Input for this task:

(** One result for each input, in order: the answer of the catalog for that
    input's own entry, an error for a missing one; each distinct entry is asked
    for once. *)
Lemma batch_runs inputs tr outputs (Hrun : runs (execPricingBatch region inputs) tr outputs) :
  answers_each inputs tr outputs.
Proof.
  unfold answers_each.
  destruct inputs as [|x inputs].
  { cbn in Hrun. destruct Hrun as [-> <-]. cbn. split_and!; [done|constructor|by intros id; rewrite !elem_of_nil|done]. }
  unfold execPricingBatch in Hrun. destruct (group_inputs 0 (x :: inputs) ∅ _) as [groups results] eqn:Eg.
  assert (Hne : map_Forall (λ _ l, l ≠ []) groups).
  { pose proof (group_inputs_nonempty (x :: inputs) 0 ∅ (replicate (length (x :: inputs)) {| Output := None; Err_ := None |})
      (map_Forall_empty _)) as Hne. by rewrite Eg in Hne. }
  apply group_inputs_spec in Eg as (Hlen & Hg & Hn & _). rewrite length_replicate in *.
  assert (Hgr : ∀ id idx, (id, idx) ∈ map_range (map_to_list groups) → ∀ j, j ∈ idx ↔ (x :: inputs) !! j = Some (Some id)).
  { intros id idx Hin%map_range_elem_of%elem_of_map_to_list j. specialize (Hg j id). unfold group_of in Hg. rewrite Hin in Hg. cbn in Hg.
    rewrite Hg. split; [|intros Hj; right; by exists j]. intros [Hj|(k & -> & Hk)]; [|done].
    rewrite lookup_empty in Hj. by apply not_elem_of_nil in Hj. }
  assert (Hex : ∀ i id, (x :: inputs) !! i = Some (Some id) → ∃ idx, (id, idx) ∈ map_range (map_to_list groups) ∧ i ∈ idx).
  { intros i id Hi. assert (Hin : group_of groups i id) by (apply Hg; right; by exists i). unfold group_of in Hin.
    destruct (groups !! id) as [idx|] eqn:El; cbn in Hin; [|by apply not_elem_of_nil in Hin].
    exists idx. split; [by apply map_range_elem_of, elem_of_map_to_list|done]. }
  apply price_groups_runs in Hrun as (Hlo & Hids & Hout & Hin);
    [|intros id idx id' idx' j H1 H2 H3 H4; apply (Hgr id idx H1) in H3; apply (Hgr id' idx' H2) in H4; congruence
     |rewrite map_range_perm; apply NoDup_fst_map_to_list].
  split_and!.
  - lia.
  - rewrite Hids, map_range_perm. apply NoDup_fst_map_to_list.
  - intros id. rewrite Hids, list_elem_of_fmap. split.
    + intros ([id' idx] & -> & Hi). pose proof Hi as Hl. apply map_range_elem_of, elem_of_map_to_list in Hl.
      specialize (Hne id' idx Hl). destruct idx as [|j idx]; [done|]. cbn.
      assert (Hj : (x :: inputs) !! j = Some (Some id')) by (apply (Hgr id' (j :: idx) Hi); by left).
      by eapply list_elem_of_lookup_2.
    + intros [i Hi]%list_elem_of_lookup. destruct (Hex i id Hi) as (idx & Hidx & _). by exists (id, idx).
  - intros i. destruct ((x :: inputs) !! i) as [[id|]|] eqn:Hi; [| |done].
    + destruct (Hex i id Hi) as (idx & Hidx & Hi'). apply (Hin i id idx Hidx Hi'). rewrite Hlen. by eapply lookup_lt_Some.
    + rewrite Hout; [apply (Hn i); [by eapply lookup_lt_Some|done]|]. intros id idx Hidx Hi'%(Hgr id idx Hidx). congruence.
Qed.

(** ** The batcher with this executor *)

(** What an execution may return for its inputs. *)
Definition pricing_executor (inputs : list (option string)) (outputs : list (@Result PricingGet)) : Prop :=
  ∃ tr, runs (execPricingBatch region inputs) tr outputs.

Definition no_answer (R : Type) (e : catalog_call R) (s : unit) : R * unit :=
  match e in catalog_call T return T * unit with CatalogGetPricing _ _ => ((None, None), s) end.

Lemma pricing_sized : sized_executor pricing_executor.
Proof.
  intros inputs. split.
  - eexists _, _. exact (interp_runs no_answer (execPricingBatch region inputs) tt).
  - intros outputs [tr Hrun]. apply batch_runs in Hrun as [-> _]. done.
Qed.

Context (Hash : string → result GoErrors.error Z).
Local Abbreviation pricing_step := (step (pricing_options Hash) pricing_executor).

(** A call of [GetPricing] that returns gives the answer of the catalog for its
    own entry, from a request of one execution, or the error of the hash; the
    process never panics, and while the context lasts every call returns. *)
Theorem pricing_is_own ls s
    (Hreach : steps pricing_step NewBatcher ls s) :
  crashed s = false ∧
  (∀ id res, callers s !! id = Some (Returned res) →
     (∃ entry, Add id (Some entry) ∈ ls ∧
        ((∃ e, Hash entry = Err e ∧ res = hashing_failed e) ∨
         ∃ batch outputs tr answer, Execute batch outputs ∈ ls ∧
           runs (execPricingBatch region (map input batch)) tr outputs ∧
           asked tr (CatalogGetPricing entry region) answer ∧ res = result_of answer)) ∨
     (Add id None ∈ ls ∧ res = nil_entry)) ∧
  (ctx_done s = false → (∀ l s', pricing_step s l s' → internal l = false) →
     ∀ id c, callers s !! id = Some c → ∃ res, c = Returned res).
Proof.
  destruct (sized_reachable _ _ pricing_sized _ _ Hreach) as [Halive HI]. split_and!; [done| |].
  - intros id res Hret. destruct (returned_own _ _ _ _ _ _ HI Hret) as ([entry|] & Hadd & [(e & He & ->)|Hown]); [| |done|].
    + left. exists entry. split; [done|]. left. by exists e.
    + left. exists entry. split; [done|]. right. destruct Hown as (batch & outputs & i & r & He & [tr Hrun] & Hi & _ & Hx & _ & _ & Hres).
      pose proof (batch_runs _ _ _ Hrun) as (Hlen & _ & _ & Hall). specialize (Hall i).
      rewrite list_lookup_fmap, Hi in Hall. cbn in Hall. rewrite Hx in Hall. destruct Hall as (answer & Ha & Ho).
      exists batch, outputs, tr, answer. split_and!; try done.
      rewrite length_map in Hlen. apply lookup_lt_Some in Hi. destruct Hres as [Hres|[Hle _]]; [congruence|lia].
    + right. split; [done|]. destruct Hown as (batch & outputs & i & r & He & [tr Hrun] & Hi & _ & Hx & _ & _ & Hres).
      pose proof (batch_runs _ _ _ Hrun) as (Hlen & _ & _ & Hall). specialize (Hall i).
      rewrite list_lookup_fmap, Hi in Hall. cbn in Hall. rewrite Hx in Hall.
      rewrite length_map in Hlen. apply lookup_lt_Some in Hi. destruct Hres as [Hres|[Hle _]]; [congruence|lia].
  - intros Hd. by apply (stuck_answered _ _ pricing_sized _ _ HI Hd).
Qed.
End executor.

(** ** A refresh *)
Section refresh.
Context (p : IBMPricingProvider).
Local Abbreviation history := (history price_call).

Lemma zone_prices_lookup zones price zone :
  zone_prices zones price !! zone = if decide (zone ∈ zones) then Some price else None.
Proof.
  unfold zone_prices. enough (Hgen : ∀ m : gmap string spec_float,
    foldl (λ m zone, <[zone := price]> m) m zones !! zone = if decide (zone ∈ zones) then Some price else m !! zone).
  { rewrite Hgen. by rewrite lookup_empty. }
  induction zones as [|z zones IH]; intros m; cbn [foldl].
  - by destruct (decide _) as [?%not_elem_of_nil|].
  - rewrite IH. destruct (decide (zone ∈ zones)), (decide (zone ∈ z :: zones)) as [Hin|Hin]; try done.
    + by destruct Hin; right.
    + apply elem_of_cons in Hin as [->|]; [|done]. by rewrite lookup_insert_eq.
    + rewrite lookup_insert_ne; [done|]. intros ->. apply Hin. by left.
Qed.

(** The price an answer for the entry has. *)
Definition priced_by (tr : history) (entry : CatalogEntry) (price : spec_float) : Prop :=
  ∃ id data, ce_ID entry = Some id ∧ asked tr (BatcherGetPricing id) (Some data, None) ∧
    chosen (quoted (Metrics data)) None = Some price.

Task objective:
Only lines with the word "Hreach" go in the answer. Take them all from the entries above.

Task answer:
    (Hreach : steps pricing_step NewBatcher ls s) :
  destruct (sized_reachable _ _ pricing_sized _ _ Hreach) as [Halive HI]. split_and!; [done| |].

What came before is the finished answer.